As a demographer—someone who studies how human populations grow and change—UCLA professor of sociology Patrick Heuveline typically spends time each year traveling around the world, talking to people about their hopes for their families and their dreams for the future.
“Demography is obviously all about numbers—but at its core, it’s about people’s lives,” he said.
A big part of understanding demographics is understanding mortality, which is why in 2020 Heuveline’s research took on a grim new reality. He began tracking worldwide COVID-19 deaths and interpreting what those numbers mean to overall life expectancy.
This month marks a somber milestone in the pandemic: one year since the U.S. recorded its first COVID-19–related deaths. As of the end of March, more than 2.8 million around the world, including more than 550,000 Americans, have died of causes related to COVID-19.
In an article published in the open-access journal BMJ, Heuveline and Michael Tzen, a UCLA statistician, considered how those figures are affecting the average lifespan for people in the U.S. and around the world.
They estimate that in the U.S., life expectancy—how long a person born today is projected to live, based on current death rates—has now dropped by almost two years. The U.S. declared a public health emergency related to the coronavirus in February 2020. Prior to that month, the nation’s life expectancy was 78.8 years.
Since then, the paper found, life expectancy has dropped by at least 1.7 years, to 77.1 years.
“This is the United States’ largest decline in annual life expectancy since World War II,” Heuveline said, adding that Americans who have died of COVID-19 lost an average of 12 years from their expected lifespans.
The UCLA study also found that in many parts of the world, the pandemic’s effect on life expectancy has been even worse, and is still growing. Through February 2021, life expectancy had been reduced by 3.1 years in Panama, 2.6 years in Mexico and 2.5 years in Peru.
Tracking death counts during the pandemic has been particularly complex because in some places, such as Mexico and Peru, researchers believe official numbers of COVID-19–related deaths are likely underestimated.
Layer in COVID-19’s different effects on people of different age groups and on those with underlying conditions, and factor in the number of potentially preventable deaths that may have occurred because people delayed doctor visits for other conditions, and the picture gets even more complex, he said.
In a typical year, the U.S. records around 3 million deaths. Figuring out how many more deaths COVID-19 caused over the course of 2020 and into 2021 will take some time.

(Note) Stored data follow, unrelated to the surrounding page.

(* ===== verification/ExitEnginePres.v ===== *)
(** * Exit node: every section of the engine preserves its invariant *)

From S2P Require Import Prelude GoStr DeviceModel NetAddr Netip ExitNode ExitNat ExitGuard ExitEngine.
From S2P Require Import ExitRouteProps ExitEngineInv.

Section Pres.
Context {W : Type} `{!UnicodeCase} `{!Machine W} `{!Config} `{!MachineLaws W}.
Abbreviation EM := (M (exitEngine * W)).

Lemma pres_save G : pres (Inv G) saveLocked.
Proof. unfold saveLocked. pres. Qed.
Lemma pres_send G k d : pres (Inv G) (send k d).
Proof. unfold send. pres. Qed.
Lemma pres_ipcPeers G : pres (Inv G) ipcPeers.
Proof. unfold ipcPeers. pres. Qed.
Lemma pres_phase G p reason : p ≠ PhaseActive → pres (Inv G) (setPhaseLocked p reason).
Proof.
  intros Hp. unfold setPhaseLocked. pres. apply pres_upd. intros e []. case_match; [done|].
  split; [constructor; simpl; auto; done|by repeat split].
Qed.

(** ** Deleting routes *)

(** One delete command: the engine's state stays, no route appears, and unless it
    panicked the route it names is gone. *)
Lemma delete_loop_spec l match_ : ∀ kept e w s' r,
  delete_loop l match_ kept (e, w) = (s', r) →
  s'.1 = e ∧ (∀ d, owned s'.2 d → owned w d)
  ∧ (∀ out, r = Ok out → out = reverse (filter (fun x => match_ x = false) l) ++ kept
      ∧ ∀ x d, x ∈ l → match_ x = true → RouteDelCmd hOS x (sRouteTun (eSt e)) (sRouteGW (eSt e)) = Ok d → ¬ owned s'.2 d)
  ∧ (∀ err, r ≠ Err err).
Proof.
  induction l as [|x l IH]; intros kept e w s' r Heq.
  { injection Heq as <- <-. split; [done|]. split; [done|]. split; [|done].
    intros out [= <-]. split; [done|]. set_solver. }
  cbn [delete_loop] in Heq. destruct (match_ x) eqn:Em; cbn [negb] in Heq.
  2: { apply IH in Heq as (H1 & H2 & H3 & H4). split; [done|]. split; [done|]. split; [|done].
       intros out Hout. destruct (H3 out Hout) as [Hk Hd]. split.
       - rewrite Hk, filter_cons_True, reverse_cons, <- app_assoc by done. done.
       - intros y d Hy Hm. apply elem_of_cons in Hy as [->|Hy]; [congruence|]. eauto. }
  cbn [mbind M_bind get] in Heq. unfold mbind, M_bind, get in Heq. cbn [fst] in Heq.
  destruct (RouteDelCmd hOS x (sRouteTun (eSt e)) (sRouteGW (eSt e))) as [c|err|] eqn:Ec.
  2,3: cbn in Heq; apply IH in Heq as (H1 & H2 & H3 & H4); split; [done|]; split; [done|]; split; [|done];
    intros out Hout; destruct (H3 out Hout) as [Hk Hd]; split;
    [rewrite Hk, filter_cons_False by (by rewrite Em); done|];
    intros y d Hy Hm Hd'; apply elem_of_cons in Hy as [->|Hy]; [congruence|eauto].
  unfold ignore, lift in Heq. cbn [fst snd] in Heq.
  pose proof (run_other c w) as Hq. pose proof (run_del x _ _ c w Ec) as Hgone.
  destruct (del_not_add _ _ _ _ _ Ec) as [Hna _].
  destruct (hRun c w) as [w1 o] eqn:Er. cbn [fst snd] in *.
  destruct o as [b|er|]; [| |by simplify_eq; split; [done|]; split; [|split]; [intros d Hd; eauto|done|done]].
  all: apply IH in Heq as (H1 & H2 & H3 & H4); split; [done|]; split; [intros d Hd; eauto|]; split; [|done];
    intros out Hout; destruct (H3 out Hout) as [Hk Hd]; split;
    [rewrite Hk, filter_cons_False by (by rewrite Em); done|];
    intros y d Hy Hm Hd'; apply elem_of_cons in Hy as [->|Hy]; [|eauto];
    rewrite Ec in Hd'; simplify_eq; intros Ho; exact (Hgone ltac:(done) (H2 _ Ho)).
Qed.
(* ===== verification/ExitProps.v ===== *)
(** * Exit node: the engine as a transition system

    The reconcile loop, the handlers of control messages and the user's calls run
    concurrently; each section under the mutex is a step, whatever its outcome (a
    section of the loop may panic).  Between sections the rest of the machine may
    change, except that nobody else installs routes in the agent's name. *)

From S2P Require Import Prelude GoStr DeviceModel NetAddr Netip ExitNode ExitNat ExitGuard ExitEngine.
From S2P Require Import ExitRouteProps ExitEngineInv ExitEnginePres.

Section System.
Context {W : Type} `{!UnicodeCase} `{!Machine W} `{!Config} `{!MachineLaws W}.
Abbreviation EM := (M (exitEngine * W)).

(** A status with the granted bit. *)
Definition grants (action : Z) (data : bytes) : bool :=
  match data with
  | _ :: d1 :: _ => (action =? TUNControlActionExitStatus) && negb (Z.land (b2z d1) exitFlagGranted =? 0)
  | _ => false
  end.
Definition now_granted (G : gset bytes) (peer : bytes) (action : Z) (data : bytes) : gset bytes :=
  if grants action data then {[peer]} ∪ G else G.
(** * power-di: an auto-wiring dependency-injection container

    A shallow embedding of [src/util.js] and [src/index.js], and the
    properties of the resolution algorithm ([get]), of the registration
    operations and of the name-casing helpers.

    Conventions of the embedding.
    - JavaScript strings are [string]s over the code units below 256; the
      character classes the code uses ([A-Z0-9], white space, line
      terminators, the letters the [i] flag folds) are the classes of
      JavaScript restricted to these code units.
    - [this.container], a JavaScript object used as a dictionary, is a
      finite map from names to dependency records, the object's own
      properties, together with the names the object inherits from
      [Object.prototype] ([toString], [constructor], ...): [has] and
      [_setDependency] find a value under these names too.
    - [get] calls back into user code, the factories and the constructors
      of the registered classes, and user code may call the container
      again.  User code is a tree of calls ([prog]): [get], [addConstant],
      [addFunction] and [addFactory] on the container it was handed, the
      creation and update of objects, and it may throw or loop for ever.
      [get] is defined by recursion on the depth of nested [get] calls
      ([fuel]); [OutOfFuel] stands for a call that has not finished: the
      depth is used up, or user code loops.
    - The names user code registers are recorded in [user_registrations],
      and the names asked of [require.resolve] in [resolved]; the code
      reads neither.
    - Objects have an identity: a location in [heap]; [new] and [{}] take
      the next free one.
    - The file system and the module loader are outside: [addFile] takes
      what [require(fullPath)] does (it throws, or returns the exports),
      [addDirectory] takes the directory as [fs] and [path] report it (a
      tree of entries, each a directory or a file with its extension and
      what loading it does), and the installed modules are a finite map
      [node_modules].
    - [_debug] forwards a message to the optional sink [config.debug] and
      touches nothing else; the sink is not modelled.  The [seenClasses]
      array of [get] is only ever pushed to and never read; it is left
      out. *)

From Stdlib Require Import Ascii String.
From stdpp Require Import strings list gmap.
(** * Dhandaa-AI: metrics, insights and persistence

    A shallow embedding of [data_manager.py], [config.py], [analytics.py],
    [auth.py] and the pages that call them, and the properties of the
    bookkeeping dashboard's metrics engine.

    Numbers.  The Python code computes amounts in binary64 floating point
    (Streamlit number inputs, pandas columns), and pandas holds quantities
    in an int64 column.  The analytics are embedded twice:

    - [Analytics] reads every amount as an exact rational ([Q]), with the
      thresholds 1.2, 0.8 and 0.3 as 12/10, 8/10 and 3/10.  It serves the
      properties that do not turn on rounding: which block emits what, what
      is compared with what, the integer and string rules.
    - [Binary64] reads every amount as the binary64 value the code holds
      ([PrimFloat.float], evaluated by the kernel), with the code's own
      operations in the code's own order.  It serves the properties that do
      turn on rounding: the trend and debt thresholds, the profit and the
      margin.

    Quantities are integers ([Z]); where pandas adds them in an int64
    column the wrap-around is written out ([wrap64]). *)

From Stdlib Require Import QArith Lqa ZArith List String Ascii.
From Stdlib Require Floats.
From stdpp Require Import gmap strings list.

Local Open Scope string_scope.
Local Open Scope list_scope.

(** ** config.py *)

Module Config.

(** [DATA_DIR / "sales.json"] and its siblings: the files are named by
    their paths. *)
Definition DATA_DIR : string := "data".
Definition path_join (dir name : string) : string :=
  String.append dir (String.append "/" name).

Definition USERS_FILE : string := path_join DATA_DIR "users.json".
Definition BUSINESSES_FILE : string := path_join DATA_DIR "businesses.json".
Definition SALES_FILE : string := path_join DATA_DIR "sales.json".
Definition INVENTORY_FILE : string := path_join DATA_DIR "inventory.json".
Definition ORDERS_FILE : string := path_join DATA_DIR "orders.json".
Definition DEBTS_FILE : string := path_join DATA_DIR "debts.json".

Definition ORDER_STATUSES : list string := ["Pending"; "Completed"; "Cancelled"].
Definition DEBT_STATUSES : list string := ["Pending"; "Partially Paid"; "Paid"].

(** Thresholds for insights. *)
Definition LOW_PROFIT_MARGIN_THRESHOLD : Q := 20 # 1.
Definition HIGH_PROFIT_MARGIN_THRESHOLD : Q := 40 # 1.
Definition DEBT_WARNING_RATIO : Q := 3 # 10.
Definition LOW_STOCK_THRESHOLD : Z := 10.
Definition SALES_GROWTH_THRESHOLD : Q := 12 # 10.
Definition SALES_DECLINE_THRESHOLD : Q := 8 # 10.

End Config.

(** ** data_manager.py

  The data manager never looks inside a row, so it is generic in the row
  type [R].  The file system is a finite map from paths to JSON documents;
  each document maps a username to that user's list of rows.  Every
  operation that writes returns the new file system next to its result. *)

Module DataManager.
Import Config.

Section Persistence.
Context {R : Type}.

Abbreviation document := (gmap string (list R)).
Abbreviation files := (gmap string (gmap string (list R))).

(** [load_json]: the file's content, or the empty object when the file
    does not exist. *)
Definition load_json (fs : files) (filepath : string) : document :=
  match fs !! filepath with
  | Some data => data
  | None => ∅
  end.

(** [save_json]: the file is overwritten. *)
Definition save_json (fs : files) (filepath : string) (data : document) : files :=
  <[filepath := data]> fs.

(** The [file_map] dictionary that the three accessors each build. *)
Definition file_map : gmap string string :=
  <["sales" := SALES_FILE]>
  (<["inventory" := INVENTORY_FILE]>
  (<["orders" := ORDERS_FILE]>
  (<["debts" := DEBTS_FILE]> ∅))).

Definition get_user_data (fs : files) (username data_type : string) : list R :=
  match file_map !! data_type with
  | None => []
  | Some filepath =>
      let data := load_json fs filepath in
      default [] (data !! username)
  end.

(** [all_data[username].append(new_data)] after the key was created when
    missing; the flag is the function's result, the file system its effect. *)
Definition save_user_data (fs : files) (username data_type : string)
    (new_data : R) : bool * files :=
  match file_map !! data_type with
  | None => (false, fs)
  | Some filepath =>
      let all_data := load_json fs filepath in
      let all_data :=
        match all_data !! username with
        | None => <[username := []]> all_data
        | Some _ => all_data
        end in
      let all_data := alter (λ rows, rows ++ [new_data]) username all_data in
      (true, save_json fs filepath all_data)
  end.

Definition update_user_data (fs : files) (username data_type : string)
    (updated_list : list R) : bool * files :=
  match file_map !! data_type with
  | None => (false, fs)
  | Some filepath =>
      let all_data := load_json fs filepath in
      let all_data := <[username := updated_list]> all_data in
      (true, save_json fs filepath all_data)
  end.

End Persistence.

(** The data types the accessors know: the keys of [file_map]. *)
Definition known_data_types : list string :=
  ["sales"; "inventory"; "orders"; "debts"].

End DataManager.

(** ** The rows of the four collections

    Each row is the dictionary built by the form of its page ([sales.py],
    [inventory.py], [orders.py], [debts.py]); the fields keep the keys of
    those dictionaries.  A date is written to JSON as ISO text and read back
    by [pd.to_datetime]; here it is kept as the calendar date it denotes. *)

Record Date := { year : Z; month : Z; day : Z }.

Module Sale.
Record t := {
  id : Z;
  product : string;
  quantity : Z;
  unit_price : Q;
  total_amount : Q;
  cost : Q;
  profit : Q;
  customer : string;
  date : Date
}.
End Sale.

Module Item.
Record t := {
  id : Z;
  name : string;
  quantity : Z;
  unit_price : Q;
  category : string;
  reorder_level : Z;
  supplier : string;
  notes : string;
  added_date : Date
}.
End Item.

Module Order.
Record t := {
  id : Z;
  description : string;
  amount : Q;
  customer : string;
  status : string;
  order_date : Date;
  due_date : Date;
  notes : string
}.
End Order.

Module Debt.
Record t := {
  id : Z;
  debtor : string;
  amount : Q;
  type : string;
  status : string;
  debt_date : Date;
  due_date : Date;
  notes : string
}.
End Debt.

(** ** Numbers and columns *)

Module Num.

Definition Qltb (x y : Q) : bool := negb (Qle_bool y x).

(** The built-in [sum] and the pandas column [.sum()]: a left fold from 0. *)
Definition sum (xs : list Q) : Q := fold_left Qplus xs 0%Q.

Definition sumZ (xs : list Z) : Z := fold_left Z.add xs 0%Z.

(** An int64 value, and the int64 result of an addition that wraps around. *)
Definition int64 (z : Z) : Prop := (- 2 ^ 63 <= z < 2 ^ 63)%Z.

Definition wrap64 (z : Z) : Z := ((z + 2 ^ 63) mod 2 ^ 64 - 2 ^ 63)%Z.

(** [.mean()] of a column. *)
Definition mean (xs : list Q) : Q := (sum xs / inject_Z (Z.of_nat (length xs)))%Q.

(** [df.head(n)] and [df.tail(n)]. *)
Definition head {A} (n : nat) (rows : list A) : list A := take n rows.
Definition tail {A} (n : nat) (rows : list A) : list A := drop (length rows - n) rows.

(** The value of a numpy [float64] expression that may have divided by
    zero: numpy warns and yields an infinity or NaN, it does not raise. *)
Inductive float64 :=
| Finite (q : Q)
| Inf (negative : bool)
| NaN.

Definition np_div (x y : Q) : float64 :=
  if Qeq_bool y 0 then
    if Qltb 0 x then Inf false
    else if Qltb x 0 then Inf true
    else NaN
  else Finite (x / y).

Definition np_sub (x : float64) (c : Q) : float64 :=
  match x with
  | Finite q => Finite (q - c)
  | other => other
  end.

Definition np_mul (x : float64) (c : Q) : float64 :=
  match x with
  | Finite q => Finite (q * c)
  | Inf s =>
      if Qltb 0 c then Inf s
      else if Qltb c 0 then Inf (negb s)
      else NaN
  | NaN => NaN
  end.

End Num.

(** ** analytics.py *)

Module Analytics.
Import Config DataManager Num.

(** The persisted state as the analytics code reads it: one typed view of
    the file system per collection, since each JSON file holds rows of one
    shape. *)
Record Store := {
  sales_files : gmap string (gmap string (list Sale.t));
  inventory_files : gmap string (gmap string (list Item.t));
  orders_files : gmap string (gmap string (list Order.t));
  debts_files : gmap string (gmap string (list Debt.t))
}.

(** The dictionary returned by [calculate_metrics]. *)
Record Metrics := {
  total_revenue : Q;
  total_profit : Q;
  profit_margin : Q;
  inventory_value : Q;
  pending_orders : Q;
  total_debts : Q;
  sales_df : list Sale.t;
  total_sales_count : nat
}.

(** The values a metrics dictionary holds, and its key/value pairs in the
    order of the dictionary literal. *)
Inductive value :=
| VNum (q : Q)
| VCount (n : nat)
| VFrame (rows : list Sale.t).
(** C8, amended. On a host at or east of UTC, every day total is filed
    under the weekday of its date. On a non-empty input of the input domain
    [worstDay] is then present and names the first weekday (Sunday first)
    among those with a bucket whose mean of day totals is the lowest.
    [bestDay] is absent when every session has 0 minutes; otherwise it names
    the first weekday among those with a bucket whose mean is the highest,
    and that mean is above 0.  On the empty input both are absent. *)
Theorem best_and_worst_weekday (env : Env) (sessions allSessions : list Session)
    (targetHours : float) :
  eastOfUTC env -> inDomain sessions = true ->
  exists r,
    useAnalytics env sessions allSessions targetHours = Some r /\
    (sessions = [] -> bestDay r = None /\ worstDay r = None) /\
    (sessions <> [] ->
     (exists i, (i < 7)%nat /\
        worstDay r = Some (nth i dayNames ""%string) /\
        dateWeekdayTotals sessions i <> [] /\
        (forall j, (j < 7)%nat -> dateWeekdayTotals sessions j <> [] ->
           (dateWeekdayMean sessions j <? dateWeekdayMean sessions i)%float = false) /\
        (forall j, (j < i)%nat -> dateWeekdayTotals sessions j <> [] ->
           (dateWeekdayMean sessions i <? dateWeekdayMean sessions j)%float = true)) /\
     ((bestDay r = None /\ forall s, In s sessions -> minutesOf s = 0) \/
      (exists i, (i < 7)%nat /\
         bestDay r = Some (nth i dayNames ""%string) /\
         dateWeekdayTotals sessions i <> [] /\
         (0 <? dateWeekdayMean sessions i)%float = true /\
         (forall j, (j < 7)%nat -> dateWeekdayTotals sessions j <> [] ->
            (dateWeekdayMean sessions i <? dateWeekdayMean sessions j)%float = false) /\
         (forall j, (j < i)%nat -> dateWeekdayTotals sessions j <> [] ->
            (dateWeekdayMean sessions j <? dateWeekdayMean sessions i)%float = true)))).
Proof.
  intros Heast Hin.
  assert (Edate : forall i, weekdayTotals env sessions i = dateWeekdayTotals sessions i)
    by (intro i; now apply weekdayTotals_by_date).
  assert (Hsm : forall i, smallList (dateWeekdayTotals sessions i))
    by (intro i; rewrite <- Edate; now apply weekdayTotals_small).
  destruct sessions as [|s0 rest] eqn:Es.
  { eexists. split; [reflexivity|]. split; [intros _; split; reflexivity|].
    intro H. congruence. }
  rewrite <- Es in *.
  assert (Hne : sessions <> []) by (subst; discriminate).
  destruct (inDomain_spec sessions Hin) as [Hwf [Hnn [Hsum Hlen]]].
  destruct (useAnalytics_run env sessions allSessions targetHours Hne Hwf)
    as [week [Hweek Hrun]].
  assert (Hbucket : forall s, In s sessions -> exists i, (i < 7)%nat /\
            In (minutesOn (date s) sessions) (dateWeekdayTotals sessions i)).
  { intros s Hs. destruct (bucket_of_session env sessions s Hwf Hs) as [i [Hi Hmem]].
    exists i. split; [exact Hi|]. now rewrite <- Edate. }
  assert (Hslot : forall k l, nth_error week k = Some l ->
            (k < 7)%nat /\ l = dateWeekdayTotals sessions k).
  { intros k l Hk. destruct (week_slots env sessions week Hweek) as [H1 _].
    destruct (H1 k l Hk) as [Hk7 ->]. split; [exact Hk7 | apply Edate]. }
  assert (Hnth : forall k, (k < 7)%nat ->
            nth_error week k = Some (dateWeekdayTotals sessions k)).
  { intros k Hk. destruct (week_slots env sessions week Hweek) as [_ H2].
    rewrite <- Edate. now apply H2. }
  assert (Hsmall : Forall (fun l => l <> [] -> smallList l) week).
  { apply Forall_forall. intros l Hl _. apply In_nth_error in Hl.
    destruct Hl as [k Hk]. destruct (Hslot k l Hk) as [_ ->].
    apply Hsm. }
  assert (Hmean : forall j, dateWeekdayTotals sessions j <> [] ->
            FV (dateWeekdayMean sessions j) = Some (meanValue (dateWeekdayTotals sessions j)) /\
            0 <= meanValue (dateWeekdayTotals sessions j) < top /\
            (0 < meanValue (dateWeekdayTotals sessions j)
             <-> 0 < sumZ (dateWeekdayTotals sessions j))).
  { intros j Hj. apply FV_mean; [exact Hj | apply Hsm]. }
  eexists. split; [exact Hrun|]. cbn [bestDay worstDay].
  split; [intro; congruence|]. intros _. split.
  - destruct (loop_worst week Hsmall 0%nat
                {| best := None; worst := None; bestAvg := 0; worstAvg := infinity |}
                top eq_refl) as [W' [_ [Hall Hcase]]].
    fold (bestWorst week) in Hcase.
    destruct Hcase as [[_ ->]|[k [l [E [Hl [Hworst [Hm [Hlt Hfirst]]]]]]]].
    + exfalso.
      assert (Hs0 : In s0 sessions) by (subst; now left).
      destruct (Hbucket s0 Hs0) as [i [Hi Hmem]].
      assert (Hi' : dateWeekdayTotals sessions i <> []).
      { intro E. rewrite E in Hmem. exact Hmem. }
      pose proof (Hall i _ (Hnth i Hi) Hi').
      destruct (Hmean i Hi') as [_ [Hr _]]. lia.
    + destruct (Hslot k l E) as [Hk ->].
      exists k. split; [exact Hk|]. split; [exact Hworst|]. split; [exact Hl|].
      destruct (Hmean k Hl) as [Fk _]. split.
      * intros j Hj Hjne. destruct (Hmean j Hjne) as [Fj _].
        rewrite FV_ltb, Fj, Fk. apply Z.ltb_ge.
        pose proof (Hall j _ (Hnth j Hj) Hjne). lia.
      * intros j Hj Hjne. destruct (Hmean j Hjne) as [Fj _].
        rewrite FV_ltb, Fj, Fk. apply Z.ltb_lt.
        pose proof (Hfirst j _ Hj (Hnth j ltac:(lia)) Hjne). lia.
  - destruct (loop_best week Hsmall 0%nat
                {| best := None; worst := None; bestAvg := 0; worstAvg := infinity |}
                0 eq_refl) as [B' [_ [Hall Hcase]]].
    fold (bestWorst week) in Hcase.
    destruct Hcase as [[Hbest ->]|[k [l [E [Hl [Hbest [Hm [Hlt Hfirst]]]]]]]].
    + left. split; [exact Hbest|].
      intros s Hs.
      destruct (Hbucket s Hs) as [i [Hi Hmem]].
      assert (Hi' : dateWeekdayTotals sessions i <> []).
      { intro E. rewrite E in Hmem. exact Hmem. }
      pose proof (Hall i _ (Hnth i Hi) Hi') as Hle.
      destruct (Hmean i Hi') as [_ [_ Hpos]].
      destruct (Hsm i) as [Hnn' _].
      pose proof (sumZ_nonneg _ Hnn') as H0.
      assert (Hz : sumZ (dateWeekdayTotals sessions i) = 0).
      { destruct (Z.eq_dec (sumZ (dateWeekdayTotals sessions i)) 0) as [|N]; [assumption|].
        assert (0 < meanValue (dateWeekdayTotals sessions i)) by (apply Hpos; lia). lia. }
      pose proof (sum_zero_all _ Hnn' Hz _ Hmem) as Hday.
      unfold minutesOn in Hday.
      apply (sum_zero_all (map (fun s => orZero (duration_minutes s))
                 (filter (fun s1 => String.eqb (date s1) (date s)) sessions))).
      * apply Forall_forall. intros x Hx. apply in_map_iff in Hx.
        destruct Hx as [s1 [<- Hs1]]. apply filter_In in Hs1.
        rewrite Forall_forall in Hnn. apply (Hnn s1), Hs1.
      * exact Hday.
      * apply in_map_iff. exists s. split; [reflexivity|].
        apply filter_In. split; [exact Hs | apply String.eqb_refl].
    + right. destruct (Hslot k l E) as [Hk ->].
      exists k. split; [exact Hk|]. split; [exact Hbest|]. split; [exact Hl|].
      destruct (Hmean k Hl) as [Fk _]. split; [|split].
      * rewrite FV_ltb, Fk. change (FV 0) with (Some 0). apply Z.ltb_lt. lia.
      * intros j Hj Hjne. destruct (Hmean j Hjne) as [Fj _].
        rewrite FV_ltb, Fj, Fk. apply Z.ltb_ge.
        pose proof (Hall j _ (Hnth j Hj) Hjne). lia.
      * intros j Hj Hjne. destruct (Hmean j Hjne) as [Fj _].
        rewrite FV_ltb, Fj, Fk. apply Z.ltb_lt.
        pose proof (Hfirst j _ Hj (Hnth j ltac:(lia)) Hjne). lia.
Qed.

(** A Sunday of ten hours and a Wednesday of five. *)
Definition twoDays : list Session :=
  [session "2024-01-07" 1704598200000 1704634200000 600;
   session "2024-01-03" 1704252600000 1704270600000 300].

Lemma india_eastOfUTC (env : Env) : tz env = fixedZone 330 -> eastOfUTC env.
Proof.
  intros Hz t. rewrite Hz. unfold fixedZone, Calendar.msPerMinute, Calendar.msPerDay. lia.
Qed.

Lemma best_and_worst_weekday_witness :
  exists r,
    useAnalytics wednesdayNoon twoDays [] 200 = Some r /\
    (twoDays = [] -> bestDay r = None /\ worstDay r = None) /\
    (twoDays <> [] ->
     (exists i, (i < 7)%nat /\
        worstDay r = Some (nth i dayNames ""%string) /\
        dateWeekdayTotals twoDays i <> [] /\
        (forall j, (j < 7)%nat -> dateWeekdayTotals twoDays j <> [] ->
           (dateWeekdayMean twoDays j <? dateWeekdayMean twoDays i)%float = false) /\
        (forall j, (j < i)%nat -> dateWeekdayTotals twoDays j <> [] ->
           (dateWeekdayMean twoDays i <? dateWeekdayMean twoDays j)%float = true)) /\
     ((bestDay r = None /\ forall s, In s twoDays -> minutesOf s = 0) \/
      (exists i, (i < 7)%nat /\
         bestDay r = Some (nth i dayNames ""%string) /\
         dateWeekdayTotals twoDays i <> [] /\
         (0 <? dateWeekdayMean twoDays i)%float = true /\
         (forall j, (j < 7)%nat -> dateWeekdayTotals twoDays j <> [] ->
            (dateWeekdayMean twoDays i <? dateWeekdayMean twoDays j)%float = false) /\
         (forall j, (j < i)%nat -> dateWeekdayTotals twoDays j <> [] ->
            (dateWeekdayMean twoDays j <? dateWeekdayMean twoDays i)%float = true)))).
Proof.
  apply (best_and_worst_weekday wednesdayNoon twoDays [] 200);
    [apply india_eastOfUTC; reflexivity | reflexivity].
Defined.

But demographers like Heuveline are trying to understand the full picture of the coronavirus’ toll by accounting for both deaths directly attributable to COVID-19 (whether the disease was diagnosed or not) and deaths that are tangentially attributable to COVID-19 (such as when a postponed routine-care visit might have prevented a death from heart attack).
The researchers extrapolated their findings in part from a February 2021 government report (PDF) on the decline in life expectancy for the first six months of 2020, and then factored in what they called “ancillary deaths” related to the pandemic—meaning otherwise preventable deaths that were related to delayed health care, for example, or to a lack of access to resources because of the crisis.
Taking all of that into account, Heuveline projects that the number of deaths could be as high as 20% more than the number of reported COVID-19 deaths in the U.S. Making that adjustment suggests the drop in U.S. life expectancy might actually be just over two years.
Although the numbers are stark, the nation’s life expectancy figure should rebound once COVID-19–related deaths are closer to zero, Heuveline said.